(Collected data)

((

(** What the collaborators see of the last part of
    [throw_failed_responses], from [get_root_parse_node] to [raise exc],
    for the error class resolved before it: the body goes to the parse
    node factory under the resolved content type, the root node is asked
    for an object of [error_class], and what comes back is raised. *)
Definition error_materialization (env : Collaborators) (response : Response)
  (error_class : option ParsableFactory) (h : list IOEvent)
  : Outcome unit * list IOEvent :=
  match get_response_content_type response with
  | Some content_type =>
      if truthy content_type then
        let h1 := (h ++ [ParseRoot content_type (content response)])%list in
        match factory_get_root_parse_node env h content_type
                (content response) with
        | Return (Some node) =>
            let h2 :=
              (h1 ++ [NodeCall node (GetObjectValue error_class)])%list in
            match node_method env h1 node (GetObjectValue error_class) with
            | Return error =>
                (Raise
                   (RaisedAPIError
                      match as_api_error error with
                      | Some e =>
                          {| error_class_name := error_class_name e;
                             message := message e;
                             response_status_code :=
                               Some (status_code response);
                             response_headers := Some (headers response) |}
                      | None =>
                          generic_api_error
                            ("Unexpected error type: "
                             +:+ type_repr env error)
                            (status_code response) (headers response)
                      end), h2)
            | Raise e => (Raise e, h2)
            end
        | Return None =>
            (Raise (none_has_no_attribute "get_object_value"), h1)
        | Raise e => (Raise e, h1)
        end
      else
        (Raise (DeserializationError
                  "No response content type found for deserialization"), h)
  | None =>
      (Raise (DeserializationError
                "No response content type found for deserialization"), h)
  end.
(** *** Engine construction *)

(** An engine every call of which succeeds, on a periodic box whose
    smallest dimension is 2 nm, with the given idle GPUs. *)
Definition engine (idle : list Z) : Simulation.Engine := {|
  Simulation.ForceField := fun _ _ => Ok tt;
  Simulation.Modeller := Ok tt;
  Simulation.addSolvent := fun _ _ => Ok tt;
  Simulation.min_box_dimension := Ok 2%float;
  Simulation.createSystem := fun _ _ => Ok tt;
  Simulation.LangevinIntegrator := fun _ _ _ => Ok tt;
  Simulation.setRandomNumberSeed := fun _ => Ok tt;
  Simulation.getPlatformByName := Ok tt;
  Simulation.get_idle_gpus := Ok idle;
  Simulation.new_Simulation := fun _ => Ok tt;
  Simulation.setPositions := Ok tt;
  Simulation.SimulationConfig := fun _ => Ok tt
|}.

(** A parameter set whose cutoff, 1.5 nm, exceeds half the box. *)
Definition config : gmap string Simulation.pyval :=
  list_to_map
    [("ff", Simulation.VStr "charmm36.xml");
     ("water", Simulation.VStr "charmm36/water.xml");
     ("box", Simulation.VStr "cube");
     ("box_padding", Simulation.VFloat 1);
     ("cutoff", Simulation.VFloat 1.5);
     ("constraints", Simulation.VObject "HBonds");
     ("temperature", Simulation.VFloat 300);
     ("friction", Simulation.VInt 1);
     ("time_step_size", Simulation.VFloat 0.001953125);
     ("seed", Simulation.VNone)].

End Scenario.

(* ================================================================== *)
(** * get_idle_gpus (folding/base/simulation.py, lines 15-41)          *)
(* ================================================================== *)

Module Gpu.

(** What [torch.cuda] reports: the number of devices, and for a device
    index below it the total memory (never 0) and the memory allocated, in
    bytes. *)
Record Torch := {
  device_count : nat;
  total_memory : nat -> positive;
  memory_allocated : nat -> N
}.

(** [used_memory / total_memory]: the quotient of two integers as a float
    (both are below 2^53, so each is converted exactly). *)
Definition memory_fraction (t : Torch) (i : nat) : float :=
  (PrimFloat.of_uint63 (Uint63.of_Z (Z.of_N (memory_allocated t i))) /
   PrimFloat.of_uint63 (Uint63.of_Z (Z.pos (total_memory t i))))%float.

(** The loop of lines 28-34 from device [i] on, [n] devices left. *)
Fixpoint idle_from (t : Torch) (threshold : float) (i n : nat) : list Z :=
  match n with
  | O => []
  | S n' =>
      if (memory_fraction t i <? threshold)%float
      then Z.of_nat i :: idle_from t threshold (S i) n'
      else idle_from t threshold (S i) n'
  end.

Definition get_idle_gpus (t : Torch) (threshold : float) : list Z :=
  idle_from t threshold 0 (device_count t).

End Gpu.

(* ================================================================== *)
(** * EvaluationRegistry (evaluation_registry.py, lines 298-353)       *)
(* ================================================================== *)

Module Registry.

Inductive evaluator :=
| SyntheticMDEvaluator | OrganicMDEvaluator | SyntheticMLEvaluator | OrganicMLEvaluator.

Definition class_name (cls : evaluator) : string :=
  match cls with
  | SyntheticMDEvaluator => "SyntheticMDEvaluator"
  | OrganicMDEvaluator => "OrganicMDEvaluator"
  | SyntheticMLEvaluator => "SyntheticMLEvaluator"
  | OrganicMLEvaluator => "OrganicMLEvaluator"
  end.

(** [name()] *)
Definition name (e : evaluator) : string :=
  match e with
  | SyntheticMDEvaluator => "SyntheticMDReward"
  | OrganicMDEvaluator => "OrganicMDReward"
  | SyntheticMLEvaluator => "SyntheticMLReward"
  | OrganicMLEvaluator => "OrganicMLReward"
  end.

(** The parameters of [__init__] after [self] that have no default value:
    [pdb_id] for [SyntheticMDEvaluator] (line 18), none for the others
    ([priority] has the default 1). *)
Definition required_parameters (cls : evaluator) : list string :=
  match cls with
  | SyntheticMDEvaluator => ["pdb_id"]
  | OrganicMDEvaluator | SyntheticMLEvaluator | OrganicMLEvaluator => []
  end.

Section Init.

(** [BaseEvaluator] (folding/base/evaluation.py) is not among the sources:
    whether it leaves a class with an abstract method that the class does
    not define is a parameter. *)
Variable abstract : evaluator -> bool.

(** [pipe()]: the class called without arguments. *)
Definition instantiate (cls : evaluator) : result evaluator :=
  if abstract cls then
    Raise (Exn TypeError ("Can't instantiate abstract class " ++ class_name cls))
  else
    match required_parameters cls with
    | [] => Ok cls
    | parameter :: _ =>
        Raise (Exn TypeError (class_name cls ++
                 ".__init__() missing required positional argument: '" ++ parameter ++ "'"))
    end.

(** Lines 350-352: [for pipe in evaluation_pipelines: self.tasks.append(pipe().name())] *)
Fixpoint append_names (pipelines : list evaluator) (tasks : list string)
  : result (list string) :=
  match pipelines with
  | [] => Ok tasks
  | pipe :: rest =>
      match instantiate pipe with
      | Ok e => append_names rest (tasks ++ [name e])
      | Raise E => Raise E
      end
  end.

(** [EvaluationRegistry.__init__]; the result is [self.tasks]. *)
Definition EvaluationRegistry_init : result (list string) :=
  append_names
    [SyntheticMDEvaluator; OrganicMDEvaluator; SyntheticMLEvaluator; OrganicMLEvaluator] [].

End Init.

End Registry.

(* ================================================================== *)
(** * Validator cooldown (folding_api/validator_registry.py)           *)
(* ================================================================== *)

Module Validators.

Record Validator := mkValidator {
  uid : Z;
  stake : float;
  address : string;
  hotkey : string;
  timeout : Z;              (* default 1 *)
  available_at : float      (* default 0.0 *)
}.

(** [float(n)] for an integer below 2^63 in absolute value *)
Definition float_of_int (n : Z) : float :=
  if n <? 0 then (- PrimFloat.of_uint63 (Uint63.of_Z (- n)))%float
  else PrimFloat.of_uint63 (Uint63.of_Z n).

(** [update_failure], lines 24-39; [current_time] is what [time.time()]
    returns. *)
Definition update_failure (current_time : float) (status_code : Z) (v : Validator)
  : Validator :=
  if status_code =? 200 then
    mkValidator (uid v) (stake v) (address v) (hotkey v) 1 current_time
  else
    let timeout' := Z.min (timeout v * 4) 86400 in
    mkValidator (uid v) (stake v) (address v) (hotkey v) timeout'
                (current_time + float_of_int timeout')%float.

(** [is_available], lines 41-45 *)
Definition is_available (now : float) (v : Validator) : bool :=
  (available_at v <=? now)%float.

(** [update_validators], lines 109-116, on the dictionary [self.validators] *)
Definition update_validators (current_time : float) (uid : Z) (response_code : Z)
    (validators : gmap Z Validator) : gmap Z Validator :=
  match validators !! uid with
  | Some v => <[uid := update_failure current_time response_code v]> validators
  | None => validators
  end.

(** The validator after a sequence of responses, each with the time at
    which it is recorded. *)
Definition after_responses (responses : list (float * Z)) (v : Validator) : Validator :=
  fold_left (fun v r => update_failure (fst r) (snd r) v) responses v.

End Validators.

(* ================================================================== *)
(** * More verification passes                                         *)
(* ================================================================== *)

Module MoreScenarios.
Import Evaluator Scenario.

(** [w] with other submitted files and other outcomes of [save_files] and
    of the adapter. *)
Definition resubmitted (w : World) (files : list (string * string))
    (saved : result unit) (built : site -> result unit) : World := {|
  pdb_id := pdb_id w;
  md_output := files;
  hotkey := hotkey w;
  state := state w;
  seed := seed w;
  data_pdb_location := data_pdb_location w;
  save_files := saved;
  load_pkl_masses := load_pkl_masses w;
  create_velm_masses := create_velm_masses w;
  write_pkl := write_pkl w;
  save_pdb := save_pdb w;
  create_simulation := built;
  loadCheckpoint := loadCheckpoint w;
  saveState := saveState w;
  loadState := loadState w;
  state_step_energy := state_step_energy w;
  checkpoint_replay := checkpoint_replay w;
  old_checkpoint_exists := old_checkpoint_exists w;
  read_csv_log := read_csv_log w
|}.

(** A submission whose checkpoint file is empty, on a machine where
    nothing can be saved and no simulation can be built. *)
Definition empty_checkpoint : World :=
  resubmitted honest [("md_0_1.cpt", ""); ("md_0_1.log", "log-bytes")]
    (Raise (Exn LibraryError "No space left on device"))
    (fun _ => Raise (Exn LibraryError "No compatible CUDA device is available")).

(** The honest submission when its files cannot be saved. *)
Definition disk_full : World :=
  resubmitted honest (md_output honest)
    (Raise (Exn LibraryError "No space left on device")) (create_simulation honest).

(** The honest submission verified through [OpenMMSimulation]: what the
    adapter returns is what [Simulation.create_simulation] does. *)
Definition through_openmm : World :=
  resubmitted honest (md_output honest) (Ok tt)
    (fun _ => fst (Simulation.create_simulation (engine [0]) (Some 7) false config)).

(** A worker that logged every 5 steps: 20 rows fall into the replayed
    window, the replay has 10 samples. *)
Definition fine_log : list (Z * float) :=
  map (fun k => (5 * Z.of_nat k, energy (k / 2))) (seq 0 201).
Definition fine : World :=
  pass 900 None fine_log (fun k => replayed (91 + k)) (map replayed (seq 91 10)).

(** The files of a submission whose log is called [log] and whose
    checkpoint has two dots in its name. *)
Definition renamed : World :=
  resubmitted honest [("run.2.cpt", "checkpoint-bytes"); ("log", "log-bytes")]
    (Ok tt) (create_simulation honest).

(** A worker that submitted the first three rows of its log only. *)
Definition three_rows : World :=
  pass 900 None (take 3 full_log) (fun k => replayed (91 + k)) (map replayed (seq 91 10)).

(** A validator as [create_validator_list] makes it, and [n] responses
    503 recorded a minute apart. *)
Definition new_validator : Validators.Validator :=
  Validators.mkValidator 7 20000 "203.0.113.5:8091"
    "5F3sa2TJAWMqDhXG6jhV4N8ko9SxwGy8TpaNS1repo5EYjQX" 1 0.
Definition failures (n : nat) : list (float * Z) :=
  map (fun k => ((1700000000 + 60 * Np.of_nat k)%float, 503)) (seq 0 n).

(** The evaluator object of a run whose checkpoint is 10 steps behind its
    log. *)
Definition ten_steps_behind : Self := set_cpt_step 990 (at_gate 990).

(** [env] with other outcomes for the construction of the [Simulation],
    for [setPositions] and for the [SimulationConfig] of the return. *)
Definition with_construction (env : Simulation.Engine)
    (built : Z -> result unit) (positioned : result unit)
    (validated : gmap string Simulation.pyval -> result unit) : Simulation.Engine := {|
  Simulation.ForceField := Simulation.ForceField env;
  Simulation.Modeller := Simulation.Modeller env;
  Simulation.addSolvent := Simulation.addSolvent env;
  Simulation.min_box_dimension := Simulation.min_box_dimension env;
  Simulation.createSystem := Simulation.createSystem env;
  Simulation.LangevinIntegrator := Simulation.LangevinIntegrator env;
  Simulation.setRandomNumberSeed := Simulation.setRandomNumberSeed env;
  Simulation.getPlatformByName := Simulation.getPlatformByName env;
  Simulation.get_idle_gpus := Simulation.get_idle_gpus env;
  Simulation.new_Simulation := built;
  Simulation.setPositions := positioned;
  Simulation.SimulationConfig := validated
|}.

End MoreScenarios.

(* ================================================================== *)
(** * Properties                                                       *)
(* ================================================================== *)

Import Evaluator.

(** Unfolds the statements of the evaluator down to state passing. *)
Ltac run :=
  repeat (progress (cbv beta iota delta
            [Evaluator.bind Evaluator.ret Evaluator.call Evaluator.gets Evaluator.assign
             Evaluator.logger Evaluator.raise Evaluator.try_except];
          cbn beta iota delta
            [pdb_location hotkey_alias current_state miner_seed md_outputs_exts
             log_file log_step cpt_step checkpoint_path currentStep logged
             add_log set_pdb_location set_hotkey_alias set_current_state set_miner_seed
             set_md_outputs_exts set_log_file set_log_step set_cpt_step
             set_checkpoint_path set_currentStep fst snd negb])).
(** * The node lifecycle of go-seele, and the reward table

    A shallow embedding of [node.Node] (New, Register, Start, startRPC,
    startJSONRPC, startHTTPRPC, Stop, Restart) together with the reward
    lookup exercised by [Test_Reward].

    Everything the node calls but does not define (the p2p server, the
    services behind the [Service] interface, the rpc servers and
    [net.Listen]) is an oracle: its answer may depend on its arguments and on
    the whole history of calls made so far.  The history is a list of events,
    oldest first; every call of an external operation appends one event that
    also records what the call returned. *)

From stdpp Require Import gmap strings list fin_maps pretty.
From Stdlib Require Import ZArith Lia.

Local Open Scope string_scope.
Local Open Scope list_scope.

(** ** Errors *)

(** The sentinel values of package node, and errors made elsewhere
    ([errors.New] in a service, in the p2p server, in net or rpc). *)
Inductive error0 : Type :=
  | ErrConfigIsNull
  | ErrLogIsNull
  | ErrNodeRunning
  | ErrNodeStopped
  | ErrServiceStartFailed
  | ErrServiceStopFailed
  | ErrExt (msg : string).

#[global] Instance error0_eq_dec : EqDecision error0.
Proof. solve_decision. Defined.

(** A Go [error] returned by the node: a plain error, or a [*StopError]
    whose [Services] maps [reflect.TypeOf service] to the error of its Stop. *)
Inductive error : Type :=
  | Err (e : error0)
  | StopError (Services : gmap string error0).

(** ** Data *)

(** p2p.Protocol and p2p.Config are declared outside the sources kept here;
    the node only copies them around, so a name stands for each. *)
Definition Protocol : Type := string.

Record P2PConfig : Type := { p2pTag : string }.

(** [rpc.API]: a namespace and the receiver object registered under it. *)
Record API : Type := { Namespace : string; Receiver : string }.

#[global] Instance API_eq_dec : EqDecision API.
Proof. solve_decision. Defined.

(** Modelled from the spec: [p2p.Server], declared outside the sources kept
    here; "Transport handle: accepts a protocol list at
    construction/configuration time", built by "concatenating, in
    registration order, the protocol lists returned by every registered
    service".  It holds the embedded [Config] and the [Protocols] list, which
    the struct literal [&p2p.Server{Config: n.serverConfig}] leaves nil. *)
Record Server : Type := { srvConfig : P2PConfig; Protocols : list Protocol }.

(** A Go slice of strings: a reference to a backing array and a length. *)
Record slice : Type := { sl_arr : N; sl_len : nat }.

(** [node.Config], with the fields the node reads.  The two slice fields are
    the ones handed to [startHTTPRPC (apis, whitehosts []string, corsList
    []string)]. *)
Record Config : Type := {
  P2P : P2PConfig;
  RPCAddr : string;
  HTTPAddr : string;
  HTTPWhiteHost : slice;
  HTTPCors : slice
}.

(** The part of the Go heap the node shares with its caller: the [Config]
    structs behind [*Config] pointers and the backing arrays of slices. *)
Record Heap : Type := {
  configs : gmap N Config;
  arrays : gmap N (list string)
}.

(** Reading a slice: the first [sl_len] cells of its backing array. *)
Definition readSlice (h : Heap) (s : slice) : list string :=
  take (sl_len s) (default [] (arrays h !! sl_arr s)).
(** * Fork choice (proto-array), epoch metrics and attester slashing protection

    A shallow embedding of
      - beacon-chain/forkchoice/protoarray/store.go  (ForkChoice: New, Head,
        ProcessAttestation, Prune),
      - beacon-chain/blockchain/forkchoice/metrics.go (reportEpochMetrics),
      - the validator client's attestation history (isNewAttSlashable,
        markAttestationForTargetEpoch, safeTargetToSource), its duties and
        attestation log (duty, saveAttesterIndexToData) and SubmitAttestation,
      - the setters of the beacon state and recomputeRoot,
      - the rpc server's ListValidatorBalances,
    and the properties of these functions.

    Conventions.  A uint64 is a [Z] in [0, 2^64); the places where the code
    converts to [int] or adds two uint64 have the wrap-around written out.  A
    slice is a [list], indexed by [nat]; a Go map is a [gmap].  The nodes of
    the Merkle trie of the beacon state, to which recomputeRoot appends, are
    byte slices into the arrays of a heap, with their capacity.  A [32]byte root
    is the 256-bit integer it encodes (big-endian), so the zero hash is [0].
    A method with a pointer receiver returns the updated receiver.  Tracing
    spans and the two Prometheus counters of the protoarray package
    (calledHeadCount, processedAttestationCount) are not part of the
    ForkChoice and are left out. *)

From Stdlib Require Import ZArith QArith Lia Bool List.
From stdpp Require Import base gmap strings list fin_maps.

Local Open Scope Z_scope.

(* ===================================================================== *)
(** * protoarray: the ForkChoice object                                   *)
(* ===================================================================== *)

Module ProtoArray.

Abbreviation Root := Z (only parsing).

(** params.BeaconConfig().ZeroHash: thirty-two zero bytes. *)
Definition ZeroHash : Root := 0.

(** const defaultPruneThreshold = 256 *)
Definition defaultPruneThreshold : Z := 256.

(** Vote: the [currentRoot], [nextRoot] and [nextEpoch] of one validator. *)
Record Vote := mkVote {
  currentRoot : Root;
  nextRoot : Root;
  nextEpoch : Z
}.

(** Modelled from the spec: the Node struct is declared in a file that is not
    among the sources; its fields are those of the spec's "Block node". *)
Record Node := mkNode {
  slot : Z;
  root : Root;
  parent_index : option nat;
  justified_epoch : Z;
  finalized_epoch : Z;
  weight : Z;
  best_child_index : option nat;
  best_descendant_index : option nat
}.

(** Store, with the fields [New] initialises. *)
Record Store := mkStore {
  justifiedEpoch : Z;
  finalizedEpoch : Z;
  finalizedRoot : Root;
  nodes : list Node;
  nodeIndices : gmap Z nat;
  pruneThreshold : Z
}.

Record ForkChoice := mkForkChoice {
  store : Store;
  balances : list Z;
  votes : list Vote
}.

(** Errors: a sentinel of the store, or [errors.Wrap] of one. *)
Inductive error :=
  | UnknownJustifiedRoot
  | InvalidBestDescendant
  | DeltaLengthMismatch
  | IndexOverflow
  | NegativeWeight
  | UnknownFinalizedRoot
  | OtherError (msg : string)
  | Wrap (e : error) (msg : string).

Inductive result (A : Type) :=
  | Ok (a : A)
  | Err (e : error).
Arguments Ok {A} a.
Arguments Err {A} e.

Definition is_Err {A} (r : result A) : bool :=
  match r with Ok _ => false | Err _ => true end.
(** [!(Math.abs(x) > y)] leaves [Math.abs(x) <= y] or a NaN. *)
Lemma not_gtb_abs (x y : float) :
  (y <? abs x)%float = false ->
  (abs x <=? y)%float = true \/ x = nan \/ y = nan.
Proof.
  rewrite ltb_spec, leb_spec. unfold SFltb, SFleb.
  rewrite (SFcompare_swap (Prim2SF y) (Prim2SF (abs x))).
  destruct (SFcompare (Prim2SF y) (Prim2SF (abs x))) as [[]|] eqn:E;
    simpl; auto; try discriminate.
  intros _. right. apply SFcompare_None in E. destruct E as [E|E].
  - right. now apply Prim2SF_nan.
  - left. rewrite abs_spec in E. apply Prim2SF_nan.
    destruct (Prim2SF x); simpl in E; try discriminate. reflexivity.
Qed.

(** Multiplying a mantissa by [2^52] and rounding at an exponent lowered
    by 52 gives the mantissa back: the product with 1 or -1 is exact. *)
Lemma round_times_2p52 (s : bool) (m : positive) (e : Z) :
  SpecFloat.bounded prec emax m e = true ->
  binary_round_aux prec emax s (Zpos (m * 4503599627370496)) (e + -52) loc_Exact
  = S754_finite s m e.
Proof.
  unfold SpecFloat.bounded, canonical_mantissa. intros H.
  apply andb_prop in H. destruct H as [Hc Hb].
  apply Z.eqb_eq in Hc.
  assert (Hf : forall z, z = (Z.pos (digits2_pos m) + e)%Z ->
                         fexp prec emax z = e)
    by (intros z ->; exact Hc).
  rewrite Pos.mul_comm. cbn [Pos.mul].
  unfold binary_round_aux, shr_fexp.
  cbn [Zdigits2 digits2_pos].
  rewrite !Pos2Z.inj_succ.
  rewrite Hf by lia.
  replace (e - (e + -52))%Z with 52%Z by lia.
  cbn [shr shr_record_of_loc SpecFloat.iter_pos shr_1 orb shr_m loc_of_shr_record
       round_nearest_even Zdigits2].
  replace (e + -52 + 52)%Z with e by lia.
  rewrite Hf by reflexivity.
  replace (e - e)%Z with 0%Z by lia. cbn [shr shr_m].
  now rewrite Hb.
Qed.

Lemma SFmul_unit (X : spec_float) (sy : bool) :
  valid_binary X = true ->
  SF64mul X (S754_finite sy 4503599627370496 (-52))
  = if sy then SFopp X else X.
Proof.
  intros V. destruct X as [s|s| |s m e]; unfold SF64mul, SFmul.
  - destruct s, sy; reflexivity.
  - destruct s, sy; reflexivity.
  - destruct sy; reflexivity.
  - rewrite round_times_2p52 by exact V. destruct s, sy; reflexivity.
Qed.

Lemma mul_one (x : float) : (x * 1)%float = x.
Proof.
  apply Prim2SF_inj. rewrite mul_spec.
  change (Prim2SF 1) with (S754_finite false 4503599627370496 (-52)).
  now rewrite SFmul_unit by apply Prim2SF_valid.
Qed.

Lemma mul_minus_one (x : float) : (x * -1)%float = (- x)%float.
Proof.
  apply Prim2SF_inj. rewrite mul_spec, opp_spec.
  change (Prim2SF (-1)) with (S754_finite true 4503599627370496 (-52)).
  now rewrite SFmul_unit by apply Prim2SF_valid.
Qed.

(** *** Positivity of a rounded result *)

Local Open Scope Z_scope.

(** Number of binary digits of a positive integer. *)
Lemma digits2_log2 (p : positive) :
  Zpos (digits2_pos p) = Z.log2 (Zpos p) + 1.
Proof.
  assert (S : forall q, digits2_pos q = Pos.size q)
    by (induction q; cbn; congruence).
  destruct p; cbn [digits2_pos Z.log2]; rewrite ?S; lia.
Qed.

Lemma Zdigits2_log2 (z : Z) : 0 < z -> Zdigits2 z = Z.log2 z + 1.
Proof. destruct z; try lia. intros _. apply digits2_log2. Qed.

Lemma shr_1_m (r : shr_record) :
  0 <= shr_m r -> shr_m (shr_1 r) = shr_m r / 2.
Proof.
  destruct r as [m r s]. cbn [shr_m]. intros H.
  rewrite <- Z.div2_div.
  destruct m as [|p|p]; [reflexivity|destruct p; reflexivity|lia].
Qed.

Lemma iter_shr_1_m (n : positive) :
  forall r, 0 <= shr_m r ->
            shr_m (SpecFloat.iter_pos shr_1 n r) = shr_m r / 2 ^ Zpos n.
Proof.
  induction n as [n IH|n IH|]; intros r H; cbn [SpecFloat.iter_pos].
  - assert (H1 : 0 <= shr_m (shr_1 r))
      by (rewrite shr_1_m by exact H; apply Z.div_pos; lia).
    assert (H2 : 0 <= shr_m (SpecFloat.iter_pos shr_1 n (shr_1 r)))
      by (rewrite IH by exact H1; apply Z.div_pos; lia).
    rewrite IH by exact H2. rewrite IH by exact H1. rewrite shr_1_m by exact H.
    rewrite !Z.div_div by lia. f_equal.
    replace (Z.pos n~1) with (1 + Z.pos n + Z.pos n) by lia.
    rewrite !Z.pow_add_r by lia. change (2 ^ 1) with 2. lia.
  - assert (H2 : 0 <= shr_m (SpecFloat.iter_pos shr_1 n r))
      by (rewrite IH by exact H; apply Z.div_pos; lia).
    rewrite IH by exact H2. rewrite IH by exact H.
    rewrite !Z.div_div by lia. f_equal.
    replace (Z.pos n~0) with (Z.pos n + Z.pos n) by lia.
    rewrite !Z.pow_add_r by lia. lia.
  - rewrite shr_1_m by exact H. reflexivity.
Qed.

Lemma shr_record_of_loc_m (z : Z) (l : location) :
  shr_m (shr_record_of_loc z l) = z.
Proof. destruct l as [|[]]; reflexivity. Qed.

))

Exercise description - Reproduce each line of the entries in which the word "worker" is found.

Task result -
(** A worker that logged every 5 steps: 20 rows fall into the replayed
(** A worker that submitted the first three rows of its log only. *)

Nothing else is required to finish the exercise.